This is a library for building and querying a compressed form of set-membership filters, named k-XORSAT filters. These filters can be used similar to how one would use a Bloom filter but with one restriction --- items cannot be added after the filter is built. So, this is an 'offline' or 'static' filter, whereas Bloom filters are considered 'online' or 'dynamic'. The advantage is that k-XORSAT filters achieve very near the optimal memory usage. That is, they use much less memory than Bloom filters, making them desirable for either large data sets (save space) or data sets that are provided to a large user base (save bandwidth).
The advantage of k-XORSAT filters over other filters with small memory footprint is that the near-optimal compression of k-XORSAT filters is reliably achieved, and the query speed is comparable to Bloom filters for high false positive rates, and faster than Bloom filters for small false positive rates.
This package depends on pthreads and standard C math libraries.
This project also relies on a few git submodules. To get these modules, clone the repository by doing either
git clone --recursive git@github.com:NationalSecurityAgency/XORSATFilter.git
or
git clone git@github.com:NationalSecurityAgency/XORSATFilter.git
cd XORSATFilter
git submodule update --init --recursive
Run make
in the project root directory. The library file
libxorsatfilter.a
will (assuming successful compilation) be created
in this package's lib
directory.
k-XORSAT filters are built in two separate phases. The first step is to add elements to a builder object. The second phase is to create a querier object from a builder object. Once completed, the querier object may be queried ad infinitum.
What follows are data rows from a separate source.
Lemma getAgentStub_emits env agentId search :
  emits_only lookup_event (getAgentStub env agentId search).
Proof.
  unfold getAgentStub. destruct (CodeGenObject env) as [namespace |];
    [| emits; exact I].
  assert (Hsearch : forall js,
             emits_only lookup_event (searchJurisdictions namespace agentId js)).
  { induction js as [| j rest IH]; simpl; [emits |].
    unfold tryJurisdiction, getAgentByName. emits; try exact I. apply IH. }
  unfold getAgentByName.
  emits; first [exact I | apply Hsearch].
Qed.

(** One iteration of the search loop never raises. *)
Lemma tryJurisdiction_reports namespace agentId j w stub w' :
  reportsInitialized namespace agentId j w stub w' ->
  exists t,
    tryJurisdiction namespace agentId j w = (Ok (Some stub), w', t)
    /\ forall ev, In ev t ->
         match ev with
         | NsGet _ options _ => jurisdiction options = j
         | _ => True
         end.
Proof.
  intros (id & w1 & w2 & Hid & Hget & Hinit).
  unfold tryJurisdiction, getAgentByName. run.
  feed Hid. feed Hget. feed Hinit.
  eexists. split; [reflexivity |].
  intros ev H. in_trace H; subst ev; done.
Qed.

Lemma tryJurisdiction_not namespace agentId j w w' :
  notInitialized namespace agentId j w w' ->
  exists t, tryJurisdiction namespace agentId j w = (Ok None, w', t).
Proof.
  unfold tryJurisdiction, getAgentByName. run.
  intros [(e & H1) | [(id & w1 & e & H1 & H2)
                      | (id & w1 & stub & w2 & answer & H1 & H2 & H3 & Hans)]].
  - feed H1. eexists. reflexivity.
  - feed H1. feed H2. eexists. reflexivity.
  - feed H1. feed H2. feed H3.
    destruct answer as [[|] | e]; [congruence | |]; run; eexists; reflexivity.
Qed.

(** An attempt that raised was caught and logged. *)
Lemma tryJurisdiction_raised namespace agentId j w w' t r :
  attemptRaised namespace agentId j w w' ->
  tryJurisdiction namespace agentId j w = (r, w', t) ->
  In (Log Info ("Agent " +:+ agentId +:+ " not found in jurisdiction "
                +:+ show_jurisdiction j +:+ ":")) t.
Proof.
  unfold tryJurisdiction, getAgentByName. run.
  intros [(e & H1) | [(id & w1 & e & H1 & H2)
                      | (id & w1 & stub & w2 & e & H1 & H2 & H3)]].
  - feed H1. intros [= <- <-]. simpl. tauto.
  - feed H1. feed H2. intros [= <- <-]. simpl. tauto.
  - feed H1. feed H2. feed H3. intros [= <- <-]. simpl. tauto.
Qed.

(** C5. A jurisdiction search tries the default jurisdiction, then "eu",
    and returns the handle of the first one whose actor reports
    initialized.  When the default one does, its handle is returned
    whatever "eu" would answer: "eu" is not even looked up. *)
Theorem getAgentStub_first_initialized_jurisdiction
    (env : Env Namespace) (namespace : Namespace) (agentId : string) (w : World) :
  CodeGenObject env = Some namespace ->
  (forall stub w',
      reportsInitialized namespace agentId None w stub w' ->
      result_of (getAgentStub env agentId true w) = Ok stub
      /\ world_of (getAgentStub env agentId true w) = w'
      /\ forall id r,
           ~ In (NsGet id {| locationHint := Some "enam";
                             jurisdiction := Some "eu" |} r)
                (trace_of (getAgentStub env agentId true w)))
  /\ (forall w1 stub w',
        notInitialized namespace agentId None w w1 ->
        reportsInitialized namespace agentId (Some "eu") w1 stub w' ->
        result_of (getAgentStub env agentId true w) = Ok stub
        /\ world_of (getAgentStub env agentId true w) = w').
Proof.
  intros Hns. split.
  - intros stub w' Hrep.
    destruct (tryJurisdiction_reports _ _ _ _ _ _ Hrep) as (t & Ht & Hev).
    unfold getAgentStub. rewrite Hns.
    unfold jurisdictions, searchJurisdictions. run. feed Ht.
    repeat split. intros id r H.
    in_trace H; apply Hev in H; discriminate H.
  - intros w1 stub w' Hnot Hrep.
    destruct (tryJurisdiction_not _ _ _ _ _ Hnot) as (t1 & Ht1).
    destruct (tryJurisdiction_reports _ _ _ _ _ _ Hrep) as (t2 & Ht2 & _).
    unfold getAgentStub. rewrite Hns.
    unfold jurisdictions, searchJurisdictions. run. feed Ht1. feed Ht2.
    split; reflexivity.
Qed.

(** C6, amended. When no jurisdiction reports an initialized actor the
    search loop raises nothing: an attempt that raised was caught and
    logged.  [getAgentStub] then resolves the id directly in the default
    jurisdiction and ends as that resolution ends: with its handle, whose
    initialization is not checked, or with the error it raised. *)
Theorem getAgentStub_none_initialized
    (env : Env Namespace) (namespace : Namespace) (agentId : string)
    (w w1 w2 : World) :
  CodeGenObject env = Some namespace ->
  notInitialized namespace agentId None w w1 ->
  notInitialized namespace agentId (Some "eu") w1 w2 ->
  let direct :=
    getAgentByName namespace agentId
      {| locationHint := Some "enam"; jurisdiction := None |} w2 in
  result_of (getAgentStub env agentId true w) = result_of direct
  /\ world_of (getAgentStub env agentId true w) = world_of direct
  /\ (attemptRaised namespace agentId None w w1 ->
      In (Log Info ("Agent " +:+ agentId
                    +:+ " not found in jurisdiction undefined:"))
         (trace_of (getAgentStub env agentId true w)))
  /\ (attemptRaised namespace agentId (Some "eu") w1 w2 ->
      In (Log Info ("Agent " +:+ agentId +:+ " not found in jurisdiction eu:"))
         (trace_of (getAgentStub env agentId true w))).
Proof.
  intros Hns Hnot1 Hnot2 direct. subst direct.
  destruct (tryJurisdiction_not _ _ _ _ _ Hnot1) as (t1 & Ht1).
  destruct (tryJurisdiction_not _ _ _ _ _ Hnot2) as (t2 & Ht2).
  assert (Hlog1 := fun H => tryJurisdiction_raised _ _ _ _ _ _ _ H Ht1).
  assert (Hlog2 := fun H => tryJurisdiction_raised _ _ _ _ _ _ _ H Ht2).
  simpl in Hlog1, Hlog2.
  unfold getAgentStub. rewrite Hns.
  unfold jurisdictions, searchJurisdictions. run. feed Ht1. feed Ht2.
  destruct (getAgentByName namespace agentId
              {| locationHint := Some "enam"; jurisdiction := None |} w2)
    as [[[stub | e] w3] t3]; run.
  all: split; [reflexivity |]; split; [reflexivity |].
  all: split; intros H; [apply Hlog1 in H | apply Hlog2 in H];
    simpl; rewrite ?in_app_iff; tauto.
Qed.

(** A direct lookup that succeeds went through the namespace: the handle
    is the one obtained for the id derived from the name. *)
Lemma getAgentStub_direct env name w stub w' t :
  getAgentStub env name false w = (Ok stub, w', t) ->
  exists id,
    In (IdFromName name (Ok id)) t
    /\ In (NsGet id {| locationHint := Some "enam"; jurisdiction := None |} (Ok stub)) t.
Proof.
  unfold getAgentStub, getAgentByName. intros Hrun.
  destruct (CodeGenObject env) as [namespace |]; run in Hrun; [| discriminate Hrun].
  destruct (idFromName namespace name w) as [[id | e] w1]; run in Hrun;
    [| discriminate Hrun].
  destruct (ns_get namespace id _ w1) as [[stub' | e] w2]; run in Hrun;
    [| discriminate Hrun].
  injection Hrun as <- <- <-. exists id. simpl. tauto.
Qed.

Lemma lookup_prewrite ev : lookup_event ev -> prewrite_event ev.
Proof. destruct ev; simpl; tauto. Qed.

(** The two shapes of a run of [cloneAgent]: it raises before any write,
    or it reaches the single [setState], the last call it makes. *)
Lemma cloneAgent_run env agentId w r w' tr :
  cloneAgent env agentId w = (r, w', tr) ->
  (Forall prewrite_event tr
   /\ (forall source answer,
         In (GetFullState source answer) tr ->
         In (IsInitialized source (Ok true)) tr)
   /\ exists e, r = Raise e)
  \/ (exists t1 source newAgentId t2 newAgent originalState res w2 w3,
        Forall lookup_event t1
        /\ Forall lookup_event t2
        /\ getAgentStub env newAgentId false w2 = (Ok newAgent, w3, t2)
        /\ tr = t1 ++ [IsInitialized source (Ok true); GenerateId newAgentId]
                ++ t2 ++ [GetFullState source (Ok originalState);
                          SetState newAgent (newState originalState newAgentId) res]
        /\ r = match res with
               | Ok _ => Ok (newAgentId, newAgent)
               | Raise e => Raise e
               end).
Proof.
  intros Hrun. unfold cloneAgent in Hrun. run in Hrun.
  destruct (getAgentStub env agentId true w) as [[[source | e] w1] t1] eqn:Hsrc;
    pose proof (emits_only_run _ _ _ _ _ _ (getAgentStub_emits _ _ _) Hsrc) as Ht1;
    run in Hrun.
  2: { finish Hrun. left. split; [| split; [| eauto]].
       - eapply Forall_impl; [exact Ht1 | apply lookup_prewrite].
       - intros s a H. apply (trace_event _ _ _ Ht1) in H. destruct H. }
  destruct (stub_isInitialized source w1) as [[initialized | e] w2];
    run in Hrun.
  2: { finish Hrun. left. split; [| split; [| eauto]].
       - apply Forall_app. split; [| repeat constructor].
         eapply Forall_impl; [exact Ht1 | apply lookup_prewrite].
       - intros s a H. apply in_app_or in H as [H | H]; [| in_trace H].
         apply (trace_event _ _ _ Ht1) in H. destruct H. }
  destruct initialized; run in Hrun.
  2: { finish Hrun. left. split; [| split; [| eauto]].
       - rewrite ?app_nil_r. apply Forall_app. split; [| repeat constructor].
         eapply Forall_impl; [exact Ht1 | apply lookup_prewrite].
       - intros s a H. rewrite ?app_nil_r in H.
         apply in_app_or in H as [H | H]; [| in_trace H].
         apply (trace_event _ _ _ Ht1) in H. destruct H. }
  destruct (generateId w2) as [newAgentId w3]. run in Hrun.
  destruct (getAgentStub env newAgentId false w3) as [[[newAgent | e] w4] t2] eqn:Hnew;
    pose proof (emits_only_run _ _ _ _ _ _ (getAgentStub_emits _ _ _) Hnew) as Ht2;
    run in Hrun.
  2: { finish Hrun. left. split; [| split; [| eauto]].
       - apply Forall_app. split.
         + eapply Forall_impl; [exact Ht1 | apply lookup_prewrite].
         + repeat constructor.
           eapply Forall_impl; [exact Ht2 | apply lookup_prewrite].
       - intros s a H. apply in_app_or in H as [H | H].
         + apply (trace_event _ _ _ Ht1) in H. destruct H.
         + simpl in H. destruct H as [H | [H | H]]; try discriminate H.
           apply (trace_event _ _ _ Ht2) in H. destruct H. }
  destruct (stub_getFullState source w4) as [[originalState | e] w5];
    run in Hrun.
  2: { finish Hrun. left. split; [| split; [| eauto]].
       - apply Forall_app. split.
         + eapply Forall_impl; [exact Ht1 | apply lookup_prewrite].
         + repeat constructor. apply Forall_app. split; [| repeat constructor].
           eapply Forall_impl; [exact Ht2 | apply lookup_prewrite].
       - intros s a H. apply in_app_or in H as [H | H].
         + apply (trace_event _ _ _ Ht1) in H. destruct H.
         + simpl in H. destruct H as [H | [H | H]]; try discriminate H.
           apply in_app_or in H as [H | H].
           * apply (trace_event _ _ _ Ht2) in H. destruct H.
           * in_trace H. injection H as <- _.
             apply in_or_app. right. left. reflexivity. }
  destruct (stub_setState newAgent _ w5) as [res w6]. run in Hrun.
  right. exists t1, source, newAgentId, t2, newAgent, originalState, res, w3, w4.
  repeat split; try assumption.
  - destruct res; finish Hrun; rewrite ?app_nil_r; reflexivity.
  - destruct res; finish Hrun; reflexivity.
Qed.

(** Membership in the trace of a run that reached the write. *)
Lemma in_clone_trace (ev : Event) t1 (a b : Event) t2 (c d : Event) :
  In ev (t1 ++ [a; b] ++ t2 ++ [c; d]) <->
  In ev t1 \/ ev = a \/ ev = b \/ In ev t2 \/ ev = c \/ ev = d.
Proof.
  rewrite !in_app_iff. simpl. intuition (subst; auto).
Qed.
Lemma check_groupby_identical_message_witness :
  check_groupby_identical leading_draw a_stamp csv_ok unit exact_isclose tt
    one_true_table (Label "group") (Some "value") None
    (Some "check_group_identical") None None None
  = ([Print "check_group_identical::PASS::value grouped by group is identical within group?"],
     Ok None)
  /\ In (Print "check_group_identical::FAIL::value grouped by group is identical within group? 1 violations")
        (trace (check_groupby_identical leading_draw a_stamp csv_ok unit
                  exact_isclose tt mixed_table (Label "group")
                  (Some "value") None (Some "check_group_identical") None
                  None None)).
Proof.
  split.
  - apply (proj1 (check_groupby_identical_message leading_draw a_stamp
                    csv_ok unit exact_isclose tt one_true_table
                    (Label "group") "value"
                    None (Some "check_group_identical") None None None
                    [([VInt 1], VBool true); ([VInt 2], VBool true)]
                    ltac:(discriminate) eq_refl)).
    intros r1 r2 H1 H2 _.
    simpl in H1, H2.
    destruct H1 as [<-|[<-|[<-|[]]]]; destruct H2 as [<-|[<-|[<-|[]]]];
      try reflexivity; discriminate.
  - apply (proj2 (check_groupby_identical_message leading_draw a_stamp
                    csv_ok unit exact_isclose tt mixed_table
                    (Label "group") "value"
                    None (Some "check_group_identical") None None None
                    [([VInt 1], VBool false); ([VInt 2], VBool true)]
                    ltac:(discriminate) eq_refl)).
    intro H.
    specialize (H [VInt 1; VInt 10] [VInt 1; VInt 20]).
    discriminate H; simpl; auto.
Defined.

(** ** The verdict protocol, for every check *)

Lemma pair_trace_outcome {A} (m : M A) : m = (trace m, outcome m).
Proof. now destruct m. Qed.

Lemma emit_sampling_ret (e : event) (sf : M unit) (v1 v2 : option bool) :
  bind (e :: trace (bind sf (fun _ => ret v1)),
        outcome (bind sf (fun _ => ret v1))) (fun _ => ret v2)
  = (e :: trace (bind sf (fun _ => ret v2)),
     outcome (bind sf (fun _ => ret v2))).
Proof.
  destruct sf as [t [[]|x]]; simpl; [|reflexivity].
  now rewrite !app_nil_r.
Qed.

Lemma is_sampling_log_event (logger : option Logger) (lv : level)
    (msg : string) :
  is_sampling (log_event logger lv msg) = false.
Proof. now destruct logger. Qed.

Lemma make_log_msg_nonempty (title : option string) (status : string)
    (detail extra : option string) (sep : string) :
  status <> "" -> make_log_msg title (Some status) detail extra sep <> "".
Proof.
  destruct status as [|a r]; [contradiction|]. intros _ H.
  assert (has_char a (make_log_msg title (Some (String a r)) detail extra sep)
          = true) as C.
  { unfold make_log_msg. rewrite has_char_concat.
    apply orb_true_iff. left. apply existsb_exists.
    exists (String a r). split.
    - simpl. destruct (truthy title); [destruct title|]; simpl; auto.
    - simpl. now rewrite Ascii.eqb_refl. }
  rewrite H in C. discriminate.
Qed.
(** X5.  The builder invents no file: every file of the structure is at
    the path of a blob of the listing. *)
Theorem every_file_is_a_listed_blob :
  forall tree p,
    lookup_path p (generateStructure_map tree) = Some File ->
    exists item,
      In item tree /\ is_blob item = true /\ parts_of item = p.
Proof.
  intros tree p H. unfold lookup_path in H.
  rewrite generateStructure_map_run in H.
  destruct (run_File_origin _ _ _ H) as [Habs|Hin].
  - now destruct (node_at_empty_map p).
  - apply in_map_iff in Hin as (item & E & Hin).
    injection E as Hb Hp. eauto.
Qed.

Lemma every_file_is_a_listed_blob_witness :
  exists item,
    In item [blob_entry "a/b"; tree_entry "c"]
    /\ is_blob item = true /\ parts_of item = ["a"; "b"].
Proof.
  apply (every_file_is_a_listed_blob [blob_entry "a/b"; tree_entry "c"]).
  reflexivity.
Defined.

(** X6.  Every blob of the listing is a file of the structure, at its
    path, provided no blob of the listing has a path that is a proper
    prefix of that path. *)
Theorem listed_blob_is_a_file :
  forall tree item,
    In item tree ->
    is_blob item = true ->
    (forall other, In other tree -> is_blob other = true ->
                   ~ proper_prefix (parts_of other) (parts_of item)) ->
    lookup_path (parts_of item) (generateStructure_map tree) = Some File.
Proof.
  intros tree item Hin Hb Hblob. unfold lookup_path.
  rewrite generateStructure_map_run. apply run_blob.
  - apply (in_map entry_of) in Hin. unfold entry_of in Hin at 1.
    now rewrite Hb in Hin.
  - intros e' Hin' Hb'. apply in_map_iff in Hin' as (other & <- & Hother).
    now apply Hblob.
  - intros q' _. apply node_at_empty_map.
Qed.

Lemma listed_blob_is_a_file_witness :
  lookup_path ["a"; "b.txt"]
    (generateStructure_map
       [blob_entry "a/b.txt/c"; blob_entry "a/b.txt"; tree_entry "a"])
  = Some File.
Proof.
  apply (listed_blob_is_a_file
           [blob_entry "a/b.txt/c"; blob_entry "a/b.txt"; tree_entry "a"]
           (blob_entry "a/b.txt")).
  - right. left. reflexivity.
  - reflexivity.
  - intros other [<-|[<-|[<-|[]]]] Hb (name & rest & E);
      vm_compute in E; discriminate.
Defined.

(** X7.  The builder invents no directory: every directory of the
    structure, the root apart, is a proper prefix of the path of an
    entry of the listing, or the path of an entry that is not a blob. *)
Theorem every_directory_is_asked_for :
  forall tree p children,
    p <> [] ->
    lookup_path p (generateStructure_map tree) = Some (Dir children) ->
    exists item,
      In item tree
      /\ (proper_prefix p (parts_of item)
          \/ (parts_of item = p /\ is_blob item = false)).
Proof.
  intros tree p children Hp H. unfold lookup_path in H.
  rewrite generateStructure_map_run in H.
  destruct (run_Dir_origin _ _ _ _ H) as [Habs|(b & q & Hin & Hq)].
  - destruct p as [|k p]; [congruence|discriminate].
  - apply in_map_iff in Hin as (item & E & Hin).
    injection E as Hb Hparts. exists item. split; [assumption|].
    rewrite Hb, Hparts. exact Hq.
Qed.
A builder is first allocated using XORSATFilterBuilderAlloc
,
like so:
XORSATFilterBuilder *xsfb = XORSATFilterBuilderAlloc(0, 0);
Here, the first argument 0
is the number of expected elements the
filter will encode. It is safe to leave this number as 0
, but will
decrease calls to malloc if the number is given ahead of time. The
second argument is the number of bytes of metatdata to store with each
element. To use the data structure as a filter, enter 0. To use the
data structure as a dictionary, enter the number of bytes to store in
the dictionary.
Elements are added to the builder, like so:
XORSATFilterBuilderAddElement(xsfb, pElement, nElementBytes, pMetaData);
Here, pElement
is a pointer to at least nElementBytes
number of
bytes. This element will be copied into the builder. pMetaData
is a
pointer to an array of bytes that will be stored into the data
structure and can be retrieved after construction. If the data
structure is used as a filter, this last argument may be NULL
.
It is also possible to add the absence of an element to the
filter. This will cause the filter to return False
when queried
against the element.
XORSATFilterBuilderAddAbsence(xsfb, pElement, nElementBytes);
After all elements have been stored, the querier is ready to be created:
XORSATFilterQuerier *xsfq = XORSATFilterBuilderFinalize(xsfb, XORSATFilterFastParameters, nThreads);
The second argument is a structure consisting of four parameters: the number of literals per row, the number of solutions, the number of elements per block, and the desired efficiency of the filter. Three samples are provided by the package,
-
XORSATFilterEfficientParameters
creates small filters but has longer build time. -
XORSATFilterPaperParameters
creates filters according to parameters used in a recent paper on XORSAT filters. -
XORSATFilterFastParameters
creates filters quickly but the filters are larger.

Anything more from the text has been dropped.